La perception, l'étude, la modélisation d'un système se fait donc à travers un choix pondéré entre ces trois points de vue. Que ce choix soit dû au hasard, à l'aveuglement, à une réflexion profonde est le vrai problème. Actuellement, il semble que seul un consensus, plus ou moins implicite, entre les acteurs du savoir (y compris ceux qui participent à sa gestion), détermine ce choix et assure la cohésion du système perçu. Ceci est également vrai pour les trois points de vue sémiotiques.
La dernière hypothèse qui est le fondement de MKSM découle
directement des deux premières, et fournit le macroscope qui permet
d'appréhender globalement un patrimoine de connaissances dans une
organisation. Puisqu'un système est perçu comme un système
de signes et comme un système général, avec chacun trois
points de vue, la perception globale qu'on peut en avoir est le produit de
ces deux types d'approche, qui fournit donc neuf points de vue possibles
: un point de vue syntaxique, sémantique et pragmatique, chacun
étant décomposé en trois autres points de vue : ontologique,
phénoménologique et génétique (structure, fonction,
évolution). Cet ensemble de neuf points de vue sera considéré
désormais comme notre macroscope permettant d'aborder, voire de
maîtriser, la complexité des systèmes que nous aurons
à étudier et gérer.
C'est cette décomposition d'un système en neuf points de vue
qui est la base de la méthode MKSM. Il reste, avant d'aborder le
détail des points de vue, à décliner le macroscope pour
fournir une vision spécifique des systèmes de connaissances.
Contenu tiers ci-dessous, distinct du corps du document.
(* ===== verification/Encoder.v ===== *)
(** * HPACK encoder (hpack/encoder.h, hpack/encoder.cpp)

    [encode] writes a list of header fields as HPACK representations until the size limit
    is reached and returns the buffers and the number of fields written. *)
From S2P Require Import Prelude Utils Buffer Constants HeaderField.
From S2P Require Streambuf Integer Huffman HString EncoderStream.
From S2P Require Import IndexedDynamicTable HpackTable.
Import EncoderStream (encoder_stream, encoder_stream_new).

Record encoder_config : Type := EncoderConfig {
  init_table_size : Z;
  max_table_size : Z;
  max_header_list_size : Z;
  min_huffman_rate : Z;
  min_dyntable_value_rate : Z;
}.

Definition default_config : encoder_config := EncoderConfig 4096 (4096 * 4) 0 90 90.

Record encoder : Type := Encoder {
  config : encoder_config;
  table : encoder_table;
}.

(** [encoder::encoder]. *)
Definition make_encoder : encoder :=
  Encoder default_config (make_hpack_table (init_table_size default_config)).

Definition set_config (e : encoder) (conf : encoder_config) : encoder := Encoder conf (table e).

(** [estimate_string_size]: the Huffman form is taken when it is shorter, and for strings of
    ten bytes or more only when it saves enough. The product is a 32-bit one. *)
Definition estimate_string_size (conf : encoder_config) (src : list Z) : Z * string_flag :=
  let encoded_bit_len := Huffman.estimate_len src in
  let encoded_bytes_len := u32 (ceil_order2 encoded_bit_len 3 / 8) in
  let src_len := Z.of_nat (length src) in
  if (encoded_bytes_len <? src_len) &&
     ((src_len <? 10) || (u32 (100 * encoded_bytes_len) / src_len <=? min_huffman_rate conf))
  then (encoded_bytes_len, ENCODED)
  else (u32 src_len, INPLACE).

(** The variables of the loop of [encode]. *)
Record enc_state : Type := EncState {
  st_table : encoder_table;
  out : encoder_stream;
  bytes_left : Z;
  encoded_fields : Z;
}.

(** How an iteration ends: [continue] or [break]. *)
Inductive flow : Type := Continue | Break.

(** [command cmd = ...] for a field sent as a literal. *)
Definition literal_cmd (type : index_type) : command :=
  match type with
  | DEFAULT => LITERAL_INCREMENTAL_INDEX
  | WITHOUT_INDEX => LITERAL_WITHOUT_INDEX
  | NEVER_INDEX => LITERAL_NEVER_INDEX
  end.

Section encode.
Context `{SetSearch} (fresh : Z -> Z).

(** A field that is in the table. *)
Definition encode_indexed (index : Z) (st : enc_state) : outcome (enc_state * flow) :=
  encoded_index ← Integer.encode_cmd INDEX index;
  let field_size := u32 (0 + Integer.er_length encoded_index) in
  if bytes_left st <? field_size then Ok (st, Break)
  else
    '(o, _) ← EncoderStream.push_back fresh (Integer.as_span encoded_index) (out st);
    Ok (EncState (st_table st) o (u64 (bytes_left st - field_size)) (u64 (encoded_fields st + 1)),
        Continue).

(** A literal whose name is in the table. *)
Definition encode_named (conf : encoder_config) (cmd : command) (index : Z) (f : header_field)
    (st : enc_state) : outcome (enc_state * flow) :=
  name_index ← Integer.encode_cmd cmd index;
  let field_size := u32 (0 + Integer.er_length name_index) in
  if bytes_left st <? field_size then Ok (st, Break) else
  let value_sz := estimate_string_size conf (m_value f) in
  let field_size := u32 (field_size + value_sz.1) in
  if bytes_left st <? field_size then Ok (st, Break) else
  encoded_value_size ← Integer.encode_flag value_sz.2 value_sz.1;
  let field_size := u32 (field_size + Integer.er_length encoded_value_size) in
  if bytes_left st <? field_size then Ok (st, Break) else
  '(o, _) ← EncoderStream.push_back fresh (Integer.as_span name_index) (out st);
  o ← EncoderStream.write_string fresh value_sz encoded_value_size (m_value f) o;
  t ← (if bool_decide (cmd = LITERAL_INCREMENTAL_INDEX)
       then HpackTable.insert (st_table st) (m_name f) (m_value f) else Ok (st_table st));
  Ok (EncState t o (u64 (bytes_left st - field_size)) (u64 (encoded_fields st + 1)), Continue).

(** A literal with both strings. *)
Definition encode_literal (conf : encoder_config) (cmd : command) (f : header_field)
    (st : enc_state) : outcome (enc_state * flow) :=
  let name_sz := estimate_string_size conf (m_name f) in
  let field_size := u32 (0 + name_sz.1) in
  if bytes_left st <? field_size then Ok (st, Break) else
  encoded_name_size ← Integer.encode_flag name_sz.2 name_sz.1;
  let field_size := u32 (field_size + Integer.er_length encoded_name_size) in
  if bytes_left st <? field_size then Ok (st, Break) else
  let value_sz := estimate_string_size conf (m_value f) in
  let field_size := u32 (field_size + value_sz.1) in
  if bytes_left st <? field_size then Ok (st, Break) else
  encoded_value_size ← Integer.encode_flag value_sz.2 value_sz.1;
  let field_size := u32 (field_size + Integer.er_length encoded_value_size) in
  if bytes_left st <? field_size then Ok (st, Break) else
  let v := cmd_value (cmd_info cmd) in
  '(o, _) ← EncoderStream.push_back fresh [v] (out st);
  o ← EncoderStream.write_string fresh name_sz encoded_name_size (m_name f) o;
  o ← EncoderStream.write_string fresh value_sz encoded_value_size (m_value f) o;
  Ok (EncState (st_table st) o (u64 (bytes_left st - field_size)) (u64 (encoded_fields st + 1)),
      Continue).

(** The body of the loop. *)
Definition encode_field (conf : encoder_config) (f : header_field) (st : enc_state)
  : outcome (enc_state * flow) :=
  '(i, has_value) ← field_index (st_table st) (m_name f) (m_value f);
  let has_value := if bool_decide (m_type f = DEFAULT) then has_value else false in
  if negb (i =? -1) && has_value then encode_indexed i st
  else
    let cmd := literal_cmd (m_type f) in
    if negb (i =? -1) then encode_named conf cmd i f st
    else encode_literal conf cmd f st.

(** [for (const auto &f : fields)]. *)
Fixpoint encode_loop (conf : encoder_config) (fields : list header_field) (st : enc_state)
  : outcome enc_state :=
  match fields with
  | [] => Ok st
  | f :: fields =>
      '(st, fl) ← encode_field conf f st;
      match fl with
      | Continue => encode_loop conf fields st
      | Break => Ok st
      end
  end.

Definition encode (e : encoder) (fields : list header_field) (size_limit : Z)
  : outcome (encoder * (list buffer * Z)) :=
  st ← encode_loop (config e) fields
         (EncState (table e) (encoder_stream_new size_limit) size_limit 0);
  Ok (Encoder (config e) (st_table st),
      ((EncoderStream.flush (out st)).1, encoded_fields st)).
End encode.

(** ** A string on the wire *)

(** Whether the decoder can read the string back: always when it is sent as is, and under
    the alignment condition of the bit reader when it is sent as Huffman codes. *)
Definition string_ok (conf : encoder_config) (s : list Z) : Prop :=
  (estimate_string_size conf s).2 = ENCODED -> HString.readable 0 s = true.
Le macroscope de la connaissance est donc cet outil méthodologique
qui permet de définir et d'aborder la connaissance sous l'aspect
syntaxique, sémantique et pragmatique, avec chacun trois visions
différentes et complémentaires. Il reste à faire les
postulats qui permettent d'interpréter et d'adapter ce macroscope
à la problématique de la connaissance.
Le premier postulat est que l'aspect syntaxique de la connaissance concerne
l'information. Le terme information est tellement utilisé,
usé, galvaudé, qu'il est difficile de le préciser sans
entrer dans une certaine technicité. Disons grossièrement que
l'information concerne la partie visible, la mise en forme de la connaissance,
au même titre que l'orthographe ou la grammaire concernent la partie
visible du langage. C'est donc le point de vue qui s'occupe de la forme sous
laquelle se traduit la connaissance, du code qu'elle utilise pour prendre
forme.
Le second postulat est que l'aspect sémantique de la connaissance
concerne la signification de l'information, qui est bien évidemment
distincte de sa forme, de même que dans le langage, le sens d'une phrase
ne dépend pas (ou pas uniquement) de sa syntaxe. Il ne suffit pas
d'accumuler des données sur une connaissance, encore faut-il y adjoindre
d'une manière ou d'une autre, le sens de ces données pour obtenir
quelque chose un tant soit peu pertinent. L'accumulation d'information (au
sens brut), ne fait pas plus de la connaissance que l'accumulation de briques
ne fait un mur ! C'est donc ce point de vue qui s'occupe du fond par rapport
à la forme de la connaissance, de la structure qu'elle utilise pour
prendre sens.
Le troisième postulat est que l'aspect pragmatique de la connaissance concerne le contexte dans lequel le sens dont on vient de parler se met en place, et qui, comme on le devine aisément, influe fortement sur cette composante. Une connaissance n'existe pas seulement parce qu'elle a une forme et une signification donnée, mais aussi parce que cette forme et cette signification sont données dans un milieu qui lui donne sa richesse et sa pertinence. C'est donc ce point de vue qui s'occupe du système, de l'environnement que la connaissance utilise pour se mettre en contexte.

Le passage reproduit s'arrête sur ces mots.